**Problem details**
Write out, please, the lines from the beginning of the material to the line with "wp_step. apply wp_assert; [done|]. wp_step. apply wp_set_next;", including both ends and nothing else.

**Data in this exercise**
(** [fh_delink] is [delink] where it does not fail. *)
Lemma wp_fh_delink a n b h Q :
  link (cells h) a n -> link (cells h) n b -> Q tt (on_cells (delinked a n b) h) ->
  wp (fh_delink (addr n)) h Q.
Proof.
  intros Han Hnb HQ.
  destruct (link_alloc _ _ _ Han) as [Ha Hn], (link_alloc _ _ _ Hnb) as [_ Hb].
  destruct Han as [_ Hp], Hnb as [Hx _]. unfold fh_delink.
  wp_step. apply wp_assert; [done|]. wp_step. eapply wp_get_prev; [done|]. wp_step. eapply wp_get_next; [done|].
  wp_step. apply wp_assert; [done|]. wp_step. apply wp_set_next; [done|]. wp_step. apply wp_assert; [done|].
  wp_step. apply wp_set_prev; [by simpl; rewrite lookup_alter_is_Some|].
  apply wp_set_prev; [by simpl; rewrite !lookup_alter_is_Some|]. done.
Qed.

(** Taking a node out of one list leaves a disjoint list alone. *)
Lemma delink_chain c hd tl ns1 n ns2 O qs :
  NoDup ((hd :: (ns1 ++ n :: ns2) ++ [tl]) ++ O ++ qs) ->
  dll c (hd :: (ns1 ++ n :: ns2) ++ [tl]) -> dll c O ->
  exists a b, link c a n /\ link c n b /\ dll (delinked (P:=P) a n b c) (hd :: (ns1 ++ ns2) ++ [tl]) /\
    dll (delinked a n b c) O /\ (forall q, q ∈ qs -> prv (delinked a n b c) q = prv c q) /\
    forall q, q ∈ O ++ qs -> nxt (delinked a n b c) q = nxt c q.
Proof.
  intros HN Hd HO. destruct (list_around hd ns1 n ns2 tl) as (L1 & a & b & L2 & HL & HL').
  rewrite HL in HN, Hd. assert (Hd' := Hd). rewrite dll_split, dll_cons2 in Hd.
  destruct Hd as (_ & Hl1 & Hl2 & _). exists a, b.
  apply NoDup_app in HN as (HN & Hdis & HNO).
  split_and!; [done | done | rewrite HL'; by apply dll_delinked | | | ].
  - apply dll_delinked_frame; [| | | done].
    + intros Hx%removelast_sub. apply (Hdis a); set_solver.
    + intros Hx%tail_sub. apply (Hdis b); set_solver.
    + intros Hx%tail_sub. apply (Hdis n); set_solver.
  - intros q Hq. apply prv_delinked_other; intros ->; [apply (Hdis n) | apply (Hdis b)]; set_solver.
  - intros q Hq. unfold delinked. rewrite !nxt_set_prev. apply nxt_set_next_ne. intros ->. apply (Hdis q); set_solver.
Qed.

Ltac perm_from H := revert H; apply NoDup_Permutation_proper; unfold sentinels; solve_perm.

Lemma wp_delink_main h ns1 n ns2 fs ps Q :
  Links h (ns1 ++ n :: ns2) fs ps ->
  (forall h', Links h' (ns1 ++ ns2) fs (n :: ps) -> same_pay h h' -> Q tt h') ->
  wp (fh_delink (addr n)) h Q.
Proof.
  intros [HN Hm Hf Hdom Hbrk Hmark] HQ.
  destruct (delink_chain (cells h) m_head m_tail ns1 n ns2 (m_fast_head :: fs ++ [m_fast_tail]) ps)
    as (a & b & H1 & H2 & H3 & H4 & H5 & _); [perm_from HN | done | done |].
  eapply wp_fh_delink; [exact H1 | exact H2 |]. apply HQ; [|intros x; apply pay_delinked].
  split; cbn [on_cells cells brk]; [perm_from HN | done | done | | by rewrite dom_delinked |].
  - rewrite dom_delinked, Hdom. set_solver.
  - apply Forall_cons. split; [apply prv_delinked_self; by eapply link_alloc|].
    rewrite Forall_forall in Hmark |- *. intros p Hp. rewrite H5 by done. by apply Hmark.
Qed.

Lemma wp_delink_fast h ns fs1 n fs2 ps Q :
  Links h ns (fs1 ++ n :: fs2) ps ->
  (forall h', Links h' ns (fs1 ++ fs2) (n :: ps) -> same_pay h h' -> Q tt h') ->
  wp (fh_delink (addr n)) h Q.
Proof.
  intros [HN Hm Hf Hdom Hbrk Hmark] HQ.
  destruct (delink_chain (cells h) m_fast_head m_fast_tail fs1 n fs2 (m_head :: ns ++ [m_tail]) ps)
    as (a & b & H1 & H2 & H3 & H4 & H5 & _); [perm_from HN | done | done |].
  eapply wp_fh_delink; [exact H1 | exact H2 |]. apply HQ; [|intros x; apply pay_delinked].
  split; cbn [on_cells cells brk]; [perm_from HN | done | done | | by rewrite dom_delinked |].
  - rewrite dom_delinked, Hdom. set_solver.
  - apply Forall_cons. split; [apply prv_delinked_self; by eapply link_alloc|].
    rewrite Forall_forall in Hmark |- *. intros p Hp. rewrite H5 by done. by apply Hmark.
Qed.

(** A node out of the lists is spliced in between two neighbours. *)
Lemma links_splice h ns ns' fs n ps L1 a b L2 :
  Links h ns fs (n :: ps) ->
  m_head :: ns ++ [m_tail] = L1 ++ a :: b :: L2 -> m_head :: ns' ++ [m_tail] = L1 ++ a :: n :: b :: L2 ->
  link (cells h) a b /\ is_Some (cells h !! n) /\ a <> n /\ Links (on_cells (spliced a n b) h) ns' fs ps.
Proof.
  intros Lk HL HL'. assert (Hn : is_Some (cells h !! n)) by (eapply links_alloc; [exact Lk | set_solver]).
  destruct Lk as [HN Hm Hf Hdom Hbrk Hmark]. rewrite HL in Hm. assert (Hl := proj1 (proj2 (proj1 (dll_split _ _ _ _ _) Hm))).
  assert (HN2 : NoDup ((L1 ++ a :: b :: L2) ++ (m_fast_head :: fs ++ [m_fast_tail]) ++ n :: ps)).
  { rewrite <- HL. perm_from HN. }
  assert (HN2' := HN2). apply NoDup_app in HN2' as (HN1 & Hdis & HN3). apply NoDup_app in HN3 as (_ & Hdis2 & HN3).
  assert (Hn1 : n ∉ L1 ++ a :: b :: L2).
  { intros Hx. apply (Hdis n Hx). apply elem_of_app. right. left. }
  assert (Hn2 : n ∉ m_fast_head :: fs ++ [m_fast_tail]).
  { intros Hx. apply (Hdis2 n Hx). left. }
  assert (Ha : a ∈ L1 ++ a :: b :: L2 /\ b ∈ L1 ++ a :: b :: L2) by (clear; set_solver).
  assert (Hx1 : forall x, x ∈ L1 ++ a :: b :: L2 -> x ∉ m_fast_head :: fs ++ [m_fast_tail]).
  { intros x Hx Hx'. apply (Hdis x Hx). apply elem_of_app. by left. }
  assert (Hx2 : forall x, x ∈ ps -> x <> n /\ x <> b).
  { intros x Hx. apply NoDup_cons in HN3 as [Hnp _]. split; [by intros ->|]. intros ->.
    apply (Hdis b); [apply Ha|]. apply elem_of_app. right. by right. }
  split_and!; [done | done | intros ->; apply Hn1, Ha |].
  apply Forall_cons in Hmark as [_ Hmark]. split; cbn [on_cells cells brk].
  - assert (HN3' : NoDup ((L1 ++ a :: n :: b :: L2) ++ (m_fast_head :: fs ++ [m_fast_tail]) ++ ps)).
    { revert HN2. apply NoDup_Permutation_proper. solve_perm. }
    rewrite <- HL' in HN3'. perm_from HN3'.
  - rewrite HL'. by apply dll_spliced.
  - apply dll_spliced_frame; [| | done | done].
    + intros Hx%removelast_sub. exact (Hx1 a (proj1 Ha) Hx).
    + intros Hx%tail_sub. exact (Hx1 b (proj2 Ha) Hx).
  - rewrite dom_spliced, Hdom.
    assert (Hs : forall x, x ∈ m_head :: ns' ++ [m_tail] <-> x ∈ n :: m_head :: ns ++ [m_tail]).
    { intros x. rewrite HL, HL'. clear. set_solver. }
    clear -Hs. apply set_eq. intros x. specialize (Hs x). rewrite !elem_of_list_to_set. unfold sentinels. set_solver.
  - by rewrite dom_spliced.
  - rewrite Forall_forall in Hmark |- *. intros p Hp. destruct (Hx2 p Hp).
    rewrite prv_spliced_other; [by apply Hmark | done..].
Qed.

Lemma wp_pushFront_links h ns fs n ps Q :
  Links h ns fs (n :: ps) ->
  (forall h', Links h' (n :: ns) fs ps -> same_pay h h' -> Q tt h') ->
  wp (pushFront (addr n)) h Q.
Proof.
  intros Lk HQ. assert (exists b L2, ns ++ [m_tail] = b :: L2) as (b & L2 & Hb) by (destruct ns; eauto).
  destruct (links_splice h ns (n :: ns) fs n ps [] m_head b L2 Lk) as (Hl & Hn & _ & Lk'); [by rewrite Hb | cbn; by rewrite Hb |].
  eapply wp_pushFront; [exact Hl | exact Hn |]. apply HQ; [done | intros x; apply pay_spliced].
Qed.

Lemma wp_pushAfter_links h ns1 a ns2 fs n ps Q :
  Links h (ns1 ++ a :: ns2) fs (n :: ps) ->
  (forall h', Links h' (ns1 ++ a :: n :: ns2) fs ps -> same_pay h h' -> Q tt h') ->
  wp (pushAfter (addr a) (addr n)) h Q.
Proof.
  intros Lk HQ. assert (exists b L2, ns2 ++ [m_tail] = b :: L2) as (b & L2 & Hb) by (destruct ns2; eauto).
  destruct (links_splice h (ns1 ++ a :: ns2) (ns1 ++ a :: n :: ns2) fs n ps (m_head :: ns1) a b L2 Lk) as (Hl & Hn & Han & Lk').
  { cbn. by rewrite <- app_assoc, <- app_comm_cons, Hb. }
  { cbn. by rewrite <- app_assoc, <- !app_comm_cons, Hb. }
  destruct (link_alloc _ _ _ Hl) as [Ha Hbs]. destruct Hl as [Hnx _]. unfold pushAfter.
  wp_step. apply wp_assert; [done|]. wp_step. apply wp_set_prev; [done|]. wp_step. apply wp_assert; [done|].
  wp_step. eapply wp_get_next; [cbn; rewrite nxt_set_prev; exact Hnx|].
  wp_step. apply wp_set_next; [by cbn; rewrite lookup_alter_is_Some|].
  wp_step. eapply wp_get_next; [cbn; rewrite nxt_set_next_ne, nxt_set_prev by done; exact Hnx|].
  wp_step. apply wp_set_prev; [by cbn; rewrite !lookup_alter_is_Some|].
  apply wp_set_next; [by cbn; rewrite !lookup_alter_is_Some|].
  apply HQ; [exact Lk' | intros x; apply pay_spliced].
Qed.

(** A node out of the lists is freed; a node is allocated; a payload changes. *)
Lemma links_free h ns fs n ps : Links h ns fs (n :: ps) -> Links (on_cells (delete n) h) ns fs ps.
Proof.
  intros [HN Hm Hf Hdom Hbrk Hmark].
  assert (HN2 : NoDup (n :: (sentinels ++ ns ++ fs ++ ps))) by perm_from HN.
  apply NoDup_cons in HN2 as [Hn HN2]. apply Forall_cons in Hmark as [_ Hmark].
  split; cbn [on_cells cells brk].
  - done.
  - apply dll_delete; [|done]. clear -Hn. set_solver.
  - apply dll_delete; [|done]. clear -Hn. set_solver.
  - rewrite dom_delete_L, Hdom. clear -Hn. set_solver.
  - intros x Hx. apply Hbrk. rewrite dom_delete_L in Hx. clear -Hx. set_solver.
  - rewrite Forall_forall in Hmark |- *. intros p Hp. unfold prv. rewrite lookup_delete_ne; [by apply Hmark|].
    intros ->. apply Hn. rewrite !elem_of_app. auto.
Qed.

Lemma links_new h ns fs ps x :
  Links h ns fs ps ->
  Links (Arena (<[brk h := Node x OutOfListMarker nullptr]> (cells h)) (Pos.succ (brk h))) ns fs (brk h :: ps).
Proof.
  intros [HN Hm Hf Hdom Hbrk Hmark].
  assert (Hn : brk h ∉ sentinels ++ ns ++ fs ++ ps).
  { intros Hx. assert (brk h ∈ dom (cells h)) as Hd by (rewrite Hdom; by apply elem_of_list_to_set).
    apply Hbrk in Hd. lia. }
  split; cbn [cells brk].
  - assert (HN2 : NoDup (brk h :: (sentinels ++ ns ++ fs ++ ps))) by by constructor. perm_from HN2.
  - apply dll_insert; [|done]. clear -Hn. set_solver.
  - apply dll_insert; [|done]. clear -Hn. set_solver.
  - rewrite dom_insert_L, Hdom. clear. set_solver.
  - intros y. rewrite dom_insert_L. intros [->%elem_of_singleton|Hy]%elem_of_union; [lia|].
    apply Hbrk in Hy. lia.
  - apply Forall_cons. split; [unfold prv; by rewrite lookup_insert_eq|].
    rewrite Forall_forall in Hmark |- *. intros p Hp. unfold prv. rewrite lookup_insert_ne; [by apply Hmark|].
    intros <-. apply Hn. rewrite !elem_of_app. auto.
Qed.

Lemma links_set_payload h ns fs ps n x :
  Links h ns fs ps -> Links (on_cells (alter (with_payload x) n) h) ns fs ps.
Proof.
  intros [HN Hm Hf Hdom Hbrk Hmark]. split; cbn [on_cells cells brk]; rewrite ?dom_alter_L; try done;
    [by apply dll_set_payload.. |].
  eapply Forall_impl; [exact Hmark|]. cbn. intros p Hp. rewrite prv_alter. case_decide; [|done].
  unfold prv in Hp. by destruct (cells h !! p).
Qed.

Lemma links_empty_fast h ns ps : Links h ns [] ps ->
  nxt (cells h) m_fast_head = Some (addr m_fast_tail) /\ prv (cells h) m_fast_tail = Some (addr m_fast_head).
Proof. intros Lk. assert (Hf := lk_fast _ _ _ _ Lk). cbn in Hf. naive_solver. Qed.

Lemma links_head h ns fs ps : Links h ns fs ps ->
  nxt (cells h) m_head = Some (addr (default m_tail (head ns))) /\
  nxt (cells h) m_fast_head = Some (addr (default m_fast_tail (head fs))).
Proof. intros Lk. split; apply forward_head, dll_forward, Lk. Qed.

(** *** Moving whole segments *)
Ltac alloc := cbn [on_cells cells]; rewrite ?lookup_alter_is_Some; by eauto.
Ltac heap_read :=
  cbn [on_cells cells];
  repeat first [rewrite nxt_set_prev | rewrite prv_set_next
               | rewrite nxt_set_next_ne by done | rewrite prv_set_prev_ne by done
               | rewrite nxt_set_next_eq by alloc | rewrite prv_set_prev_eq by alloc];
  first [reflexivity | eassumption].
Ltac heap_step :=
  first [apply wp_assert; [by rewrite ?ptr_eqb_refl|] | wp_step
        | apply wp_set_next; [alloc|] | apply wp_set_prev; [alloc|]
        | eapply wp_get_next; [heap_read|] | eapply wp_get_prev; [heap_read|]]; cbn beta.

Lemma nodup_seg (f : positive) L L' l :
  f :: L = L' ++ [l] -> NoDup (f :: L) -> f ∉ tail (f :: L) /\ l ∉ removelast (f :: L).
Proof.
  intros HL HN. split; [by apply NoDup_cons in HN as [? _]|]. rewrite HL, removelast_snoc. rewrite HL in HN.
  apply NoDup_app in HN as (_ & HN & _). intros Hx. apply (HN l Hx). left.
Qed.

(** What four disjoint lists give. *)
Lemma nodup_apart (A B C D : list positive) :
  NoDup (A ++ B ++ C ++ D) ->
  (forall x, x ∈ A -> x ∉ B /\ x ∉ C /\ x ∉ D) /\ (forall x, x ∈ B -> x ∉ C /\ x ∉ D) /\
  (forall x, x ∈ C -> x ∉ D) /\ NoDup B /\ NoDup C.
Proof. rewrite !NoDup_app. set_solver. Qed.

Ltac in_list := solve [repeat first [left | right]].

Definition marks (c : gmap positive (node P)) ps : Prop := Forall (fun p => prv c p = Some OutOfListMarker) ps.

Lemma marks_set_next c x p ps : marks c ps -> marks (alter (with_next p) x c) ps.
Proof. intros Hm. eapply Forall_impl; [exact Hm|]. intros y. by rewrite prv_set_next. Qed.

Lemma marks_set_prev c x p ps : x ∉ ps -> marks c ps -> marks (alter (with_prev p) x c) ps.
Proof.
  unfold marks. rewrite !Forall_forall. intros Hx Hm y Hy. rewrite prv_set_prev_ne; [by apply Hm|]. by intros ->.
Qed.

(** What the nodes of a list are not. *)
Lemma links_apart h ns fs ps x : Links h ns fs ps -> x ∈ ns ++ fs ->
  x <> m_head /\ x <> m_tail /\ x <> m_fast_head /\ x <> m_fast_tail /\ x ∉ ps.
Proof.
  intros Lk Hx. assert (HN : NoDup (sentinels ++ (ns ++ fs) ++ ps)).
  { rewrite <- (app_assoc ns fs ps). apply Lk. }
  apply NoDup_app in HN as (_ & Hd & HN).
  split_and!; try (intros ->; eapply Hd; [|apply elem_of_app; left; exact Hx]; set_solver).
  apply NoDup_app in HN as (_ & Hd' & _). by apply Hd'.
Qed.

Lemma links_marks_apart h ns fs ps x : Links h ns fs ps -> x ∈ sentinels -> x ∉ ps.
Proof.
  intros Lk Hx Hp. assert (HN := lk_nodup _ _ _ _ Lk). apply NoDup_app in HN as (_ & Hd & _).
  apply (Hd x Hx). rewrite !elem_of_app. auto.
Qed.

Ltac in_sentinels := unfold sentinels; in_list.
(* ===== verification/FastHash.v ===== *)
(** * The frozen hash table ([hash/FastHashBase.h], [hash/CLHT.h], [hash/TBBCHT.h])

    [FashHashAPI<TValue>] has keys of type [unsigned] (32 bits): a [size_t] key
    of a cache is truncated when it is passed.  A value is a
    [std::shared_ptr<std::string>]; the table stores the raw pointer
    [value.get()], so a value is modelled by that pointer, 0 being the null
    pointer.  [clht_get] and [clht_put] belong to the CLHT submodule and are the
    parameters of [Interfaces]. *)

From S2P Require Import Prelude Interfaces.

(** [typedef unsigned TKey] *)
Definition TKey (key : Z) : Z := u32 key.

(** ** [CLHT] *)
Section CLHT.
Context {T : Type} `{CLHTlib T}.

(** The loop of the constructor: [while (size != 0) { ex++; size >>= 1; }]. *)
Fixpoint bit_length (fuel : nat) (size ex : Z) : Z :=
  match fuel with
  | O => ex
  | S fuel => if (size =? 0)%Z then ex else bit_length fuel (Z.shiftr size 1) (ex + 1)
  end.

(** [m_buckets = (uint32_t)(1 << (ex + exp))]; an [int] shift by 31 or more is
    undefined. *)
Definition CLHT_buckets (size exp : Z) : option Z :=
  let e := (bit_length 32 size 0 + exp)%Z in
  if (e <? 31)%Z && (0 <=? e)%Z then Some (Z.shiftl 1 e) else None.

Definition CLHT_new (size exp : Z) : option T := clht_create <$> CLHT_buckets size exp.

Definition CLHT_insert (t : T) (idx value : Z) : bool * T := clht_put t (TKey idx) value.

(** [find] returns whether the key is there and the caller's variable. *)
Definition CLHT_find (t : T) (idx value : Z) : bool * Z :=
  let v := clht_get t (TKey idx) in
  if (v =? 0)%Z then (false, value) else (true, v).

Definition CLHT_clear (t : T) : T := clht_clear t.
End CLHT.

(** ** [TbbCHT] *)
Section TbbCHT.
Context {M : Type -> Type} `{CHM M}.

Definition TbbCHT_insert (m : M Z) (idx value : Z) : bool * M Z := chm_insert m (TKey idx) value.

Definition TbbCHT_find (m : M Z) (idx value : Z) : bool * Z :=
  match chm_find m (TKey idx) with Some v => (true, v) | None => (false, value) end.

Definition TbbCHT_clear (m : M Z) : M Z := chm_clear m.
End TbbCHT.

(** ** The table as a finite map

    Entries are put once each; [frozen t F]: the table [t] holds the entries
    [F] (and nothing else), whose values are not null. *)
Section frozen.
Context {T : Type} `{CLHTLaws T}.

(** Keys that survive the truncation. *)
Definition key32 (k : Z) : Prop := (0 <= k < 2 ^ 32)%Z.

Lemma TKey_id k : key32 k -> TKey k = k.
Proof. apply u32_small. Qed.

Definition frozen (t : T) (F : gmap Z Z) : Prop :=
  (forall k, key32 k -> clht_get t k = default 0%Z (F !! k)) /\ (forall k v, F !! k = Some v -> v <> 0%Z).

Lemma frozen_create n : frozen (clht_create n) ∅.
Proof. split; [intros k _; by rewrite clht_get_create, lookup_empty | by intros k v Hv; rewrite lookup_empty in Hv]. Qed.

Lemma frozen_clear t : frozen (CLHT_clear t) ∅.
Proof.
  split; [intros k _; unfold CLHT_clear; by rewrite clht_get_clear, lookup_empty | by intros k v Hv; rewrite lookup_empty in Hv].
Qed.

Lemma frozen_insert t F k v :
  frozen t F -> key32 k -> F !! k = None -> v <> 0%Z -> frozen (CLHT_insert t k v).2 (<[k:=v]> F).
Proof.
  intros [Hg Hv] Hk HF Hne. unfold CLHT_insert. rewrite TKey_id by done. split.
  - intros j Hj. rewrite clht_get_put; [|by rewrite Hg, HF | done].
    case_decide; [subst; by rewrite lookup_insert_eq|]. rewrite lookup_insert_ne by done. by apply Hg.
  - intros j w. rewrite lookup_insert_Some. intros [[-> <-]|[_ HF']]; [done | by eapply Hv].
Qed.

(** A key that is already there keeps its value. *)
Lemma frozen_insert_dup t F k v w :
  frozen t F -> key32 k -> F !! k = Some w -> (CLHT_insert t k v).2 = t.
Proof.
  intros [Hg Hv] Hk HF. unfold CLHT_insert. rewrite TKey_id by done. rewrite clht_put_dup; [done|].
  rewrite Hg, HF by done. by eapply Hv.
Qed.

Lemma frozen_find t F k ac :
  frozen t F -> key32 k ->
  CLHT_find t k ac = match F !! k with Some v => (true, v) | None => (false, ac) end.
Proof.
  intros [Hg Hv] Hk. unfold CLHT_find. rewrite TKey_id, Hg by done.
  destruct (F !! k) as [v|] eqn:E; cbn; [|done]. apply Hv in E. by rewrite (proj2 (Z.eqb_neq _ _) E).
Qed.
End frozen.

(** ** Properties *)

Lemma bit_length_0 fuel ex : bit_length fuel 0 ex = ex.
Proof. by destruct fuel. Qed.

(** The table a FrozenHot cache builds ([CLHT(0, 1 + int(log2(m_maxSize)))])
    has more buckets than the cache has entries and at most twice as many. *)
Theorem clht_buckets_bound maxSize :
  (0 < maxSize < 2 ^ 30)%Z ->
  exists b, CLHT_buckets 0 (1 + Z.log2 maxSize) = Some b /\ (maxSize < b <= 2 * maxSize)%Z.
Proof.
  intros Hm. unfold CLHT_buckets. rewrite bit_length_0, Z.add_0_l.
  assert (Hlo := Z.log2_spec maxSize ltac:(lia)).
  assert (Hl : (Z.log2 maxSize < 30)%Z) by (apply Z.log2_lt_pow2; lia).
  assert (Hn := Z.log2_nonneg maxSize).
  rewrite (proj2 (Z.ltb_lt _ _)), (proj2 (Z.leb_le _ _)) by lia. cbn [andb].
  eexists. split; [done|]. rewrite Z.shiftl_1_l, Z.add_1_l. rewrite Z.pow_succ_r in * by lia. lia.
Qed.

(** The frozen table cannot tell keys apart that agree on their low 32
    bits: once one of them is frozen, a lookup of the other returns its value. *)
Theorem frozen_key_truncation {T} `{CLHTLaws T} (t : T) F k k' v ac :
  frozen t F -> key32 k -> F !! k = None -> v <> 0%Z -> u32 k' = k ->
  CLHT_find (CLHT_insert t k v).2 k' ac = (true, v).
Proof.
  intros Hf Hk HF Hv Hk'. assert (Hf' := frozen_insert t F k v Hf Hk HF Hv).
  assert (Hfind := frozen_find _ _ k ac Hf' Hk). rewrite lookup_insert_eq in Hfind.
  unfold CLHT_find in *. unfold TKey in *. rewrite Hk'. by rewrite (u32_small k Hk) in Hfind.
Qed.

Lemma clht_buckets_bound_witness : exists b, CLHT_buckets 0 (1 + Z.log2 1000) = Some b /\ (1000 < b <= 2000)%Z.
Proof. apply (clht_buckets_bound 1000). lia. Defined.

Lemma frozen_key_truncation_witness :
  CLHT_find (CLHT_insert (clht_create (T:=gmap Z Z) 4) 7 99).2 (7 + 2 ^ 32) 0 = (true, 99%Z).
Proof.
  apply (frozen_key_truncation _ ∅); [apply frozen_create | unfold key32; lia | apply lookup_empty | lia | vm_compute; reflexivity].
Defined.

**Result below**
(** [fh_delink] is [delink] where it does not fail. *)
Lemma wp_fh_delink a n b h Q :
  link (cells h) a n -> link (cells h) n b -> Q tt (on_cells (delinked a n b) h) ->
  wp (fh_delink (addr n)) h Q.
Proof.
  intros Han Hnb HQ.
  destruct (link_alloc _ _ _ Han) as [Ha Hn], (link_alloc _ _ _ Hnb) as [_ Hb].
  destruct Han as [_ Hp], Hnb as [Hx _]. unfold fh_delink.
  wp_step. apply wp_assert; [done|]. wp_step. eapply wp_get_prev; [done|]. wp_step. eapply wp_get_next; [done|].
  wp_step. apply wp_assert; [done|]. wp_step. apply wp_set_next; [done|]. wp_step. apply wp_assert; [done|].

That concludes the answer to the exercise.